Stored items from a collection
******************************
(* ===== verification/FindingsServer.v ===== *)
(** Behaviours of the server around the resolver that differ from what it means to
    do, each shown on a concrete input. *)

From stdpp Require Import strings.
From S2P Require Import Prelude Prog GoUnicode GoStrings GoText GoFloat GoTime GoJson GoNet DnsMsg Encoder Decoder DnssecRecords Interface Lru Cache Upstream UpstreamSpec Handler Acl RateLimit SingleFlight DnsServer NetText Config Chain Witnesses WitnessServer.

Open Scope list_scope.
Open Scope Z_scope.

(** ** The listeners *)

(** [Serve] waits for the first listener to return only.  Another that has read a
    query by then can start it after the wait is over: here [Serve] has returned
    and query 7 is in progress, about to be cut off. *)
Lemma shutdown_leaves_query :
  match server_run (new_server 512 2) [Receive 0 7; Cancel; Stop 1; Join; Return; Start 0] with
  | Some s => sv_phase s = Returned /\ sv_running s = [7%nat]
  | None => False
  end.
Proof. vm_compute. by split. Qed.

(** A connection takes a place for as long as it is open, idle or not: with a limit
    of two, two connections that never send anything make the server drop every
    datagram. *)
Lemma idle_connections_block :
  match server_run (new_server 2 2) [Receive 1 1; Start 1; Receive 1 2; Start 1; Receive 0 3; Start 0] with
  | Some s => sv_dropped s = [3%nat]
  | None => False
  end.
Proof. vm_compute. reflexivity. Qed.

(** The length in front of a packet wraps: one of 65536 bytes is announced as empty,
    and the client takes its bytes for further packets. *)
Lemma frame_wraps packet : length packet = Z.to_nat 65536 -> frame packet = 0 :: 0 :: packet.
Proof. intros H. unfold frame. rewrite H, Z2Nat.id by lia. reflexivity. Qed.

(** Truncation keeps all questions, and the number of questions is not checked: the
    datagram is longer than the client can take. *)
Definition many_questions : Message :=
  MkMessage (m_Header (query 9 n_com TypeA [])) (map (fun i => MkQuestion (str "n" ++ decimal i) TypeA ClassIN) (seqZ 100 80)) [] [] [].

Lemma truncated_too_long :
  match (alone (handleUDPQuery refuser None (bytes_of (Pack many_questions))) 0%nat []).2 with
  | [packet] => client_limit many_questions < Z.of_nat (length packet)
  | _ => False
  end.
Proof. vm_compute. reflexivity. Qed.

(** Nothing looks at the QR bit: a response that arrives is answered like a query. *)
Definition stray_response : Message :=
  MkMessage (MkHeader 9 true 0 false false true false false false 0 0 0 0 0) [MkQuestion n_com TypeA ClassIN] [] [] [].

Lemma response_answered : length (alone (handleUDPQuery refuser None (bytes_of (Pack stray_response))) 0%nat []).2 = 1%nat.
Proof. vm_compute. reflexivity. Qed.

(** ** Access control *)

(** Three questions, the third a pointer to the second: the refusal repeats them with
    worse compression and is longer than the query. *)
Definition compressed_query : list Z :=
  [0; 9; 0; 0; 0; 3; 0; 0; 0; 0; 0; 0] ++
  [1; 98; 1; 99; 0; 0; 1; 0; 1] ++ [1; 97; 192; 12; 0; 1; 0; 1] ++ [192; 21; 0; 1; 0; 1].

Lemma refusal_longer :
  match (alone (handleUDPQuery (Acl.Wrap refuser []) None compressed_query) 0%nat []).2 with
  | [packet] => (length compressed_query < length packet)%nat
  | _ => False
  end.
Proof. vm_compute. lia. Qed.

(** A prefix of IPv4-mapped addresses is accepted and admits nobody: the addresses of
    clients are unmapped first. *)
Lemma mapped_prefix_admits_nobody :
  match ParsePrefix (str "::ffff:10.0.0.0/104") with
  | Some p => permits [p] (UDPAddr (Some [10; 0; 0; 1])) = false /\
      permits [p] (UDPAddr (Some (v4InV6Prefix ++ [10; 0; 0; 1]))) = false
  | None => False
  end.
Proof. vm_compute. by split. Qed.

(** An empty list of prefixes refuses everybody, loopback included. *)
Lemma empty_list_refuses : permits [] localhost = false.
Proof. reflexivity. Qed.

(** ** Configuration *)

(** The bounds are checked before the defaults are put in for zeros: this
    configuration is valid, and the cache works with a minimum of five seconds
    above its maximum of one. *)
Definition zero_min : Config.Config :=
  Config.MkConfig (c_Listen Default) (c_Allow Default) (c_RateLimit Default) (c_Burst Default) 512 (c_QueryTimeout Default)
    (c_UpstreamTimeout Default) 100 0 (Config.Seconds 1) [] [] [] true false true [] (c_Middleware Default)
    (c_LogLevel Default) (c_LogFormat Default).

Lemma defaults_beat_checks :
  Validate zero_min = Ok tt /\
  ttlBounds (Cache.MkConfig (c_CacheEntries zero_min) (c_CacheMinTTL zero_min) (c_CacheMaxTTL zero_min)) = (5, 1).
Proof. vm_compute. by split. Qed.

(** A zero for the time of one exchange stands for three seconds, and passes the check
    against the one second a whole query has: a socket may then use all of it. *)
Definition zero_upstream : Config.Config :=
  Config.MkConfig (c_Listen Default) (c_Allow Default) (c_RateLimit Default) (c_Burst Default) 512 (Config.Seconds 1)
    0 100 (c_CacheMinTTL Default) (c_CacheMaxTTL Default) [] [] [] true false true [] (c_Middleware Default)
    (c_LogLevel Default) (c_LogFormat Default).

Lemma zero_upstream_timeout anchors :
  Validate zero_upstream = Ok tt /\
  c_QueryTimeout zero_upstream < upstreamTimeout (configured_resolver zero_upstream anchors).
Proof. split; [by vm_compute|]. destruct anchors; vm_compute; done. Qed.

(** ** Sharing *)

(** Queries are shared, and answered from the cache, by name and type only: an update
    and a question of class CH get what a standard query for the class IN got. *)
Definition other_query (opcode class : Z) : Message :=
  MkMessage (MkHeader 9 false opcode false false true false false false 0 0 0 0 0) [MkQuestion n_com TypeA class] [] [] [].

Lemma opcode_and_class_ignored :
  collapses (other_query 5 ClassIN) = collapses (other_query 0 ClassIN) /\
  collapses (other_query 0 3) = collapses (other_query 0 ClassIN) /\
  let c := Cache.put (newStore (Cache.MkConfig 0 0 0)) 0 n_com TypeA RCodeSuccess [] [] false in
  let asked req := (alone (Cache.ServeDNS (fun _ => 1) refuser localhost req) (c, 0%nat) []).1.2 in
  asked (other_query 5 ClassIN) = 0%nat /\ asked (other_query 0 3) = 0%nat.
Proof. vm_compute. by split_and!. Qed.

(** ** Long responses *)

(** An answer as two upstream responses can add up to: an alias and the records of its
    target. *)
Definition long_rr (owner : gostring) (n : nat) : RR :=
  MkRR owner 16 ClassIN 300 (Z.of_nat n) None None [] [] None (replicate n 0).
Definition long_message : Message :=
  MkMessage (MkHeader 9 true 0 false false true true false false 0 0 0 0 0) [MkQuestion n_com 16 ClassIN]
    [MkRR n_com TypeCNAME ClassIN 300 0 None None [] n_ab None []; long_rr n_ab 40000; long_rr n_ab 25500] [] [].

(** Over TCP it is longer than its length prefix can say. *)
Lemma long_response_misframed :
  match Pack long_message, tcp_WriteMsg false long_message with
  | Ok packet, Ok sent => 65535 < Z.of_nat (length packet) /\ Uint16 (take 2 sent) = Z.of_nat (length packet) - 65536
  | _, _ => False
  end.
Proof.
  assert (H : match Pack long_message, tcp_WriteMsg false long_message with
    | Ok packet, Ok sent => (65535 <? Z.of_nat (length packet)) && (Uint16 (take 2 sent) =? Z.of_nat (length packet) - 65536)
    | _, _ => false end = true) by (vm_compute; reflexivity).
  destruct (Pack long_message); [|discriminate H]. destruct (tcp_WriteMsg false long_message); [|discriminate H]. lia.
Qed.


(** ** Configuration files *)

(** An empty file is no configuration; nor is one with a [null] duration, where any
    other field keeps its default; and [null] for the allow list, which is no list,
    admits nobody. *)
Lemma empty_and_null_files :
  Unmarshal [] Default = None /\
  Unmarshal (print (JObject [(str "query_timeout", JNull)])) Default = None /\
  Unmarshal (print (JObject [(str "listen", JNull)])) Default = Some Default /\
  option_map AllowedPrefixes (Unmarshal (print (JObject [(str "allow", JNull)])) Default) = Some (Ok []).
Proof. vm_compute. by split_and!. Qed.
******************************
Assigned task:
Pull out each line of the records holding the string "only".

Answer to the problem:
(** [Serve] waits for the first listener to return only.  Another that has read a
(** Queries are shared, and answered from the cache, by name and type only: an update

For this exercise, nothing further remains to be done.